Dr. Shaun Singh Sidhu, a child psychologist, said most parents may not even know if their children are vaping.

“Some of the vaping aerosols are odorless, and some smell like sort of benign things, pineapple. Some of the vaping devices don’t even look like cigarettes,” Sidhu said in the documentary.

According to Dr. Dona Upson, professor of medicine at the University of New Mexico Health Sciences Center, “Kids who we would have thought would have been protected from smoking, based on their demographics, their social standing, their academic prowess, those kids are more likely to use e-cigarettes and progress on to combusted cigarettes. I think the real danger of vaping is that we are addicting a new generation of kids to nicotine.”

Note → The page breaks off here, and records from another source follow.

Lemma ltb_asym (x y : string) : String.ltb x y = true -> String.ltb y x = false.
Proof.
  unfold String.ltb. rewrite (String.compare_antisym y x).
  by destruct (String.compare x y).
Qed.

Lemma sort_key_lt_asym (a b : string * option string) :
  sort_key_lt a b = Return true -> sort_key_lt b a = Return false.
Proof.
  unfold sort_key_lt. rewrite (String.eqb_sym (fst b) (fst a)).
  destruct (String.eqb (fst a) (fst b)).
  - destruct (snd a), (snd b); try done. intros [= H]. by rewrite (ltb_asym _ _ H).
  - intros [= H]. by rewrite (ltb_asym _ _ H).
Qed.

Lemma insert_sorted_in_order x d r :
  in_order (map fst d) -> insert_sorted x d = Return r ->
  in_order (map fst r)
  /\ (r = x :: d \/ exists y d' r', d = y :: d' /\ r = y :: r').
Proof.
  revert r. induction d as [|y d IH]; intros r Hd; simpl.
  - intros [= <-]. split; [done | by left].
  - destruct (sort_key_lt (fst y) (fst x)) as [[]|e] eqn:Hlt; simpl; [| |done].
    + destruct (insert_sorted x d) as [r'|e] eqn:Hins; simpl; [|done].
      intros [= <-].
      assert (Hd' : in_order (map fst d)).
      { destruct d as [|z d]; [done|]. by destruct Hd as [_ ?]. }
      destruct (IH r' Hd' eq_refl) as [Hr' Hshape].
      split; [|right; by exists y, d, r'].
      destruct Hshape as [->|(z & d' & r'' & -> & ->)]; simpl.
      * split; [by apply sort_key_lt_asym | done].
      * split; [by destruct Hd as [? _] | done].
    + intros [= <-]. split; [|by left]. simpl. by split.
Qed.

Lemma sort_decorated_in_order d r :
  sort_decorated d = Return r -> in_order (map fst r).
Proof.
  revert r. induction d as [|x d IH]; intros r; simpl.
  - by intros [= <-].
  - destruct (sort_decorated d) as [r'|e]; simpl; [|done].
    intros Hins. by apply (insert_sorted_in_order x r' r (IH r' eq_refl)) in Hins as [? _].
Qed.

(** Sorting a list that is in order gives the list. *)
Lemma sort_decorated_id d : in_order (map fst d) -> sort_decorated d = Return d.
Proof.
  induction d as [|x d IH]; [done|]. intros Hd. simpl.
  rewrite IH by (destruct d; [done | by destruct Hd as [_ ?]]). simpl.
  destruct d as [|y d]; [done|]. simpl. destruct Hd as [Hlt _]. simpl in Hlt.
  by rewrite Hlt.
Qed.

Lemma decorate_keys key l d :
  decorate key l = Return d -> Forall (fun p => key (snd p) = Return (fst p)) d.
Proof.
  revert d. induction l as [|x l IH]; intros d; simpl.
  - intros [= <-]. constructor.
  - destruct (key x) as [k|e] eqn:Hk; simpl; [|done].
    destruct (decorate key l) as [r|e]; simpl; [|done].
    intros [= <-]. constructor; [done | by apply IH].
Qed.

Lemma decorate_map_snd key d :
  Forall (fun p => key (snd p) = Return (fst p)) d ->
  decorate key (map snd d) = Return d.
Proof.
  induction 1 as [|[k x] d Hk _ IH]; [done|]. simpl in *.
  by rewrite Hk, IH.
Qed.

(** The list [sorted] gives is in order, and sorting it again gives it
    again. *)
Lemma sorted_in_order key l r :
  sorted key l = Return r ->
  exists s,
    decorate key r = Return s /\ in_order (map fst s) /\ sorted key r = Return r.
Proof.
  unfold sorted.
  destruct (decorate key l) as [d|e] eqn:Hd; simpl; [|done].
  destruct (sort_decorated d) as [s|e] eqn:Hs; simpl; [|done].
  intros [= <-]. exists s.
  assert (Hdec : decorate key (map snd s) = Return s).
  { apply decorate_map_snd. apply decorate_keys in Hd.
    apply sort_decorated_Permutation in Hs. by rewrite Hs. }
  pose proof (sort_decorated_in_order _ _ Hs) as Hord.
  split_and!; try done.
  rewrite Hdec. simpl. by rewrite (sort_decorated_id s Hord).
Qed.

The project includes the one-hour documentary, shorter videos for use with groups and in classrooms along with a curriculum/viewer guide, as well as social media engagement to encourage discussion about all the forms of vaping products and how they affect long-term health.

“I’ve become this crazy expert on vaping,” Schueler said. “Then you get into the whole thing about THC and other drugs. I’d tell teens to never share a vape at a party because you don’t know what is in it.”

Schueler also got New Mexico teens together for a think tank.

Although more schools are involved, the students featured in the documentary are from Sandia Preparatory School and nex+Gen Academy Magnet High School.

“I really wanted to involve teens, because this is a problem that they are facing,” Schueler said. “We had so much useful information that we had to wade through for the documentary.”

“Vape” will also air at 7 p.m. Saturday on KWBQ; 11 a.m. Sundayon Fox NM; 7 p.m. Aug. 21 on KASY and 3 p.m. Aug. 24 on KRQE. New Mexico PBS will air it in October.